▶ **TASK ITEM**: If a line in the entries below holds the string "with", copy it.

*-*-*

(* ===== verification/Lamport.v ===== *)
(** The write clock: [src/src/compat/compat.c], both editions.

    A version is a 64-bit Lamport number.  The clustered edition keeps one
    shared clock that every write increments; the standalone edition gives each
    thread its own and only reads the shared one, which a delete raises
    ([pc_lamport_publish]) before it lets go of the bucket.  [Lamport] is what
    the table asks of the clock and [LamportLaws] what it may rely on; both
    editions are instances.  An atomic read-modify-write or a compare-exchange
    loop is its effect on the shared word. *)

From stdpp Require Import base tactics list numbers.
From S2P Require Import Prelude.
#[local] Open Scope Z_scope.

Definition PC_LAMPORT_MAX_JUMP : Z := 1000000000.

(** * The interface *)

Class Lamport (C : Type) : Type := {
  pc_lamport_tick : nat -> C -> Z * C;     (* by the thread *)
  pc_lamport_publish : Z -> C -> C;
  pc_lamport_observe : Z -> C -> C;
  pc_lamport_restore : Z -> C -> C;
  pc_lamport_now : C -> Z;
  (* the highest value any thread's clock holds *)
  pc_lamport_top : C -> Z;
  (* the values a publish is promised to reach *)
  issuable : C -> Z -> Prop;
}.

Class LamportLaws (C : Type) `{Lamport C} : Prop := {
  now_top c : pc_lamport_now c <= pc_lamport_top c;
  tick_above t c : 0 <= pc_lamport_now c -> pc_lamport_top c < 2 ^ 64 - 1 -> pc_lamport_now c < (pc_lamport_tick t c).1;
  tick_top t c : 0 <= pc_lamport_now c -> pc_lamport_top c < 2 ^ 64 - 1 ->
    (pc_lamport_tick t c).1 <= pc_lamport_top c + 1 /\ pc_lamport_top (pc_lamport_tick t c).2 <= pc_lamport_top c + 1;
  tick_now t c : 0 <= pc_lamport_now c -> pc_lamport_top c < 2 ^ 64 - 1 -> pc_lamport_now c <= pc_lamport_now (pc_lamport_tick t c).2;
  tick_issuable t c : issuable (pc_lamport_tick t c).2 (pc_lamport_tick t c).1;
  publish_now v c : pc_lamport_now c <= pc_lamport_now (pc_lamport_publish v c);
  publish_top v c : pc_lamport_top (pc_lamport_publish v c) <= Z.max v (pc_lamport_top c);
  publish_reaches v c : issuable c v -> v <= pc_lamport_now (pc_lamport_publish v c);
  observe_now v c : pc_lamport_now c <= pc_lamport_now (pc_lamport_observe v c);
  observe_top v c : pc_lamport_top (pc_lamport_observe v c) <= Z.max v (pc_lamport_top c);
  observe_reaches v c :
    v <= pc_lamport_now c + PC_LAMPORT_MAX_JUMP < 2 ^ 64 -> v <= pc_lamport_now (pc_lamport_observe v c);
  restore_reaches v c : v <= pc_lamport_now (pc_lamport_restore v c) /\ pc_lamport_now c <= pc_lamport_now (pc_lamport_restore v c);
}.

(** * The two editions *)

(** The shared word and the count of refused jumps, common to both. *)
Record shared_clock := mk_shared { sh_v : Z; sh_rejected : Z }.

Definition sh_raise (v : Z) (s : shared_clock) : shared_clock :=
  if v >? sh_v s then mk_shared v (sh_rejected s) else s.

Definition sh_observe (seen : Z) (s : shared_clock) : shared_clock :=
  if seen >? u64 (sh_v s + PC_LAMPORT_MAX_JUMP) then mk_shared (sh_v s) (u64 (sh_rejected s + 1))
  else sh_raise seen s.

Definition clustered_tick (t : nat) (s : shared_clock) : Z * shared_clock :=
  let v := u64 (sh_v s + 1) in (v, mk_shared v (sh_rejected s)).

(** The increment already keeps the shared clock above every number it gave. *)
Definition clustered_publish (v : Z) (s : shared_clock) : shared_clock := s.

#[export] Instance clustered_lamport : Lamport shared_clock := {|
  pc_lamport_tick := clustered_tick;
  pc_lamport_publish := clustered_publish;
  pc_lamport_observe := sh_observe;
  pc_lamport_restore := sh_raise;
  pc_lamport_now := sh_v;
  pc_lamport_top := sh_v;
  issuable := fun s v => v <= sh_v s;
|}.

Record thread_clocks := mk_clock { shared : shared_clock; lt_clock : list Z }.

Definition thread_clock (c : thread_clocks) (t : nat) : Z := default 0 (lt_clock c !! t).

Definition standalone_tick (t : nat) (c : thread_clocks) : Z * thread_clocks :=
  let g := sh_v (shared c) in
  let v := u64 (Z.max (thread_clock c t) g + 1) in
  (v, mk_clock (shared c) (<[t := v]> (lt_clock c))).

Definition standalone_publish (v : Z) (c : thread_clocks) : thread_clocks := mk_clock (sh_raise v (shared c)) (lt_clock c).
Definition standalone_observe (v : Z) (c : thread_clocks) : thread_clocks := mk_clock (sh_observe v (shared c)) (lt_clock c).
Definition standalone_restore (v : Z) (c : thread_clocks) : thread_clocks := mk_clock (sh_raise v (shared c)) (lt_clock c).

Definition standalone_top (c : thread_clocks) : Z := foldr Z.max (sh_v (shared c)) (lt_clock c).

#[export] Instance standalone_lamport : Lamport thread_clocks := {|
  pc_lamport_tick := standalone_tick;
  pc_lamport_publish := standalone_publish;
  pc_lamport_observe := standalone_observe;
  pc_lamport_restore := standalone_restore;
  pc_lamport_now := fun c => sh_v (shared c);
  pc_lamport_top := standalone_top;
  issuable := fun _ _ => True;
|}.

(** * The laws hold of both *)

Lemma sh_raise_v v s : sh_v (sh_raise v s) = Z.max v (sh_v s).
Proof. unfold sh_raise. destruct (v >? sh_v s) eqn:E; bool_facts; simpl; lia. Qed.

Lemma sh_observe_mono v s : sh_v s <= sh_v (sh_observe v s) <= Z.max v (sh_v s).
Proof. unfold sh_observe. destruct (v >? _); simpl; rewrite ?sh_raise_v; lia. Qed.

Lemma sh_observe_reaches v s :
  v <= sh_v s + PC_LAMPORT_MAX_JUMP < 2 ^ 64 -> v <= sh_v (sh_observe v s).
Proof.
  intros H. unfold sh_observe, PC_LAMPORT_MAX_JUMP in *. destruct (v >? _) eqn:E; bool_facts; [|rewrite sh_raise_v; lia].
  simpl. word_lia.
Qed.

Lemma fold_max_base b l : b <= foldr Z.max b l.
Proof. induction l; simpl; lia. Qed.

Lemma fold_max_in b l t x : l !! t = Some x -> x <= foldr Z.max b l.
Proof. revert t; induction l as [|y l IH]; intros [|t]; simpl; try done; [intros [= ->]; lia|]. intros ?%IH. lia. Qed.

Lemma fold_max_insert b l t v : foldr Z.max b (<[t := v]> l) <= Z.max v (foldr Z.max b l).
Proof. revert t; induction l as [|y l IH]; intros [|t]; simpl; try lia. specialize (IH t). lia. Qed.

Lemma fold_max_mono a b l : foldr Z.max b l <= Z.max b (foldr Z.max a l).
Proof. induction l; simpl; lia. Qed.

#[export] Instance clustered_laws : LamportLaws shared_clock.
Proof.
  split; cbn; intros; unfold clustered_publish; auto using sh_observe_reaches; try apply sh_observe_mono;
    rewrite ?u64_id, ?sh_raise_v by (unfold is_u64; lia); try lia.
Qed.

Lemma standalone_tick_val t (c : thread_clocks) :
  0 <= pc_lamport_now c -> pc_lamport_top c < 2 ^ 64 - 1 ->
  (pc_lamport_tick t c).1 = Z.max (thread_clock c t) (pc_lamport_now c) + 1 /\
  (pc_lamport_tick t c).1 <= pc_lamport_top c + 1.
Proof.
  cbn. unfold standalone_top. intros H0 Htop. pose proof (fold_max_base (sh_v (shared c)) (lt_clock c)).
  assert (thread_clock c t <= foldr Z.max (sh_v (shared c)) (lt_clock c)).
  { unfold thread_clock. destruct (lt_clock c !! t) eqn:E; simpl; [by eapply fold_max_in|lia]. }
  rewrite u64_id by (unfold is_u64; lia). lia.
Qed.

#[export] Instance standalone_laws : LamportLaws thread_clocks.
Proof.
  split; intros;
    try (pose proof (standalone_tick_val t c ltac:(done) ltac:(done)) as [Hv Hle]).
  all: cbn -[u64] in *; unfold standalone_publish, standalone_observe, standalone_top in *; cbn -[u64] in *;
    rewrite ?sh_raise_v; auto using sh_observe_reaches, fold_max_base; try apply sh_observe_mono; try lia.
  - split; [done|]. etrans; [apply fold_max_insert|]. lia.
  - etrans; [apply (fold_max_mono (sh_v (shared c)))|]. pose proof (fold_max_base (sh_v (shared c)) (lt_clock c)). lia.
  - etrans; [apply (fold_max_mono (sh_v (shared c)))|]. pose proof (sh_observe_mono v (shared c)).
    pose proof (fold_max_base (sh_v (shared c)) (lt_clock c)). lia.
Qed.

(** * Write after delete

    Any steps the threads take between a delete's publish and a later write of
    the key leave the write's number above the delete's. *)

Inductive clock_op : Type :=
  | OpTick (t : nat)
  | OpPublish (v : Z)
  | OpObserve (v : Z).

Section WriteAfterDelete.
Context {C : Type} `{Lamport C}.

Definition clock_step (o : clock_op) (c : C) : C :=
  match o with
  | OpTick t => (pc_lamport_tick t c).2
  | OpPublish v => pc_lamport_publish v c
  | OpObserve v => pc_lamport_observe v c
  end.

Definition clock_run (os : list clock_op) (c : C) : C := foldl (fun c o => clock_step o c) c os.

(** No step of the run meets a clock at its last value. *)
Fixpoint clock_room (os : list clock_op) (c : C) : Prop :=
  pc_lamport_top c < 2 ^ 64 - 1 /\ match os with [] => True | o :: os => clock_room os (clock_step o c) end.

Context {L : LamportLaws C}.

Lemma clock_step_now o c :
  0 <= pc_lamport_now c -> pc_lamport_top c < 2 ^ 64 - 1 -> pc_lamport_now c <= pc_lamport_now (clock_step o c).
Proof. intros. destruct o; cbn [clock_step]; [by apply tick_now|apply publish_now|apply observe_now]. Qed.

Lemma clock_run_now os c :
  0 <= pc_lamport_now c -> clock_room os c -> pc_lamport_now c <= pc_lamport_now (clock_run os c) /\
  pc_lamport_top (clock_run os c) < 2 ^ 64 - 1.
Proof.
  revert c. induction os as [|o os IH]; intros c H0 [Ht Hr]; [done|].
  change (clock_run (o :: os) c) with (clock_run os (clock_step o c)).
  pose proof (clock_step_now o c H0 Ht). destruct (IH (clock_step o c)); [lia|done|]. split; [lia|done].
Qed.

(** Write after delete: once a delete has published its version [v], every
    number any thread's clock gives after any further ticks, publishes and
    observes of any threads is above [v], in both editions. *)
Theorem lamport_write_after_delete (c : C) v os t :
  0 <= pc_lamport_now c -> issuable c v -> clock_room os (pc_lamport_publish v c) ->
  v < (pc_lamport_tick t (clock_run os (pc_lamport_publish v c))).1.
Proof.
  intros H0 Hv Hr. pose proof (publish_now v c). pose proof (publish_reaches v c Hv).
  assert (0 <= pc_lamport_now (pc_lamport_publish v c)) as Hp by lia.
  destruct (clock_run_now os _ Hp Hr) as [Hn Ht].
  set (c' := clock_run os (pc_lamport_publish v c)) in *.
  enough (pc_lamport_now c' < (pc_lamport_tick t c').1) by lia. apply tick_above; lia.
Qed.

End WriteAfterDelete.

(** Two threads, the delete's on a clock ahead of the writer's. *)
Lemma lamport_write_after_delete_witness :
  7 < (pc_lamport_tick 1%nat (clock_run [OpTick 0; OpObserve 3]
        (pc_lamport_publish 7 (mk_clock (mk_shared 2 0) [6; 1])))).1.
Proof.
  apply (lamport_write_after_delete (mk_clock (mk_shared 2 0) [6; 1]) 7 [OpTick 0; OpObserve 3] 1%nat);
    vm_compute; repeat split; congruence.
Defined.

*-*-*

▶ **WRITTEN ANSWER**:
  match o with
  pc_lamport_top c < 2 ^ 64 - 1 /\ match os with [] => True | o :: os => clock_room os (clock_step o c) end.
  change (clock_run (o :: os) c) with (clock_run os (clock_step o c)).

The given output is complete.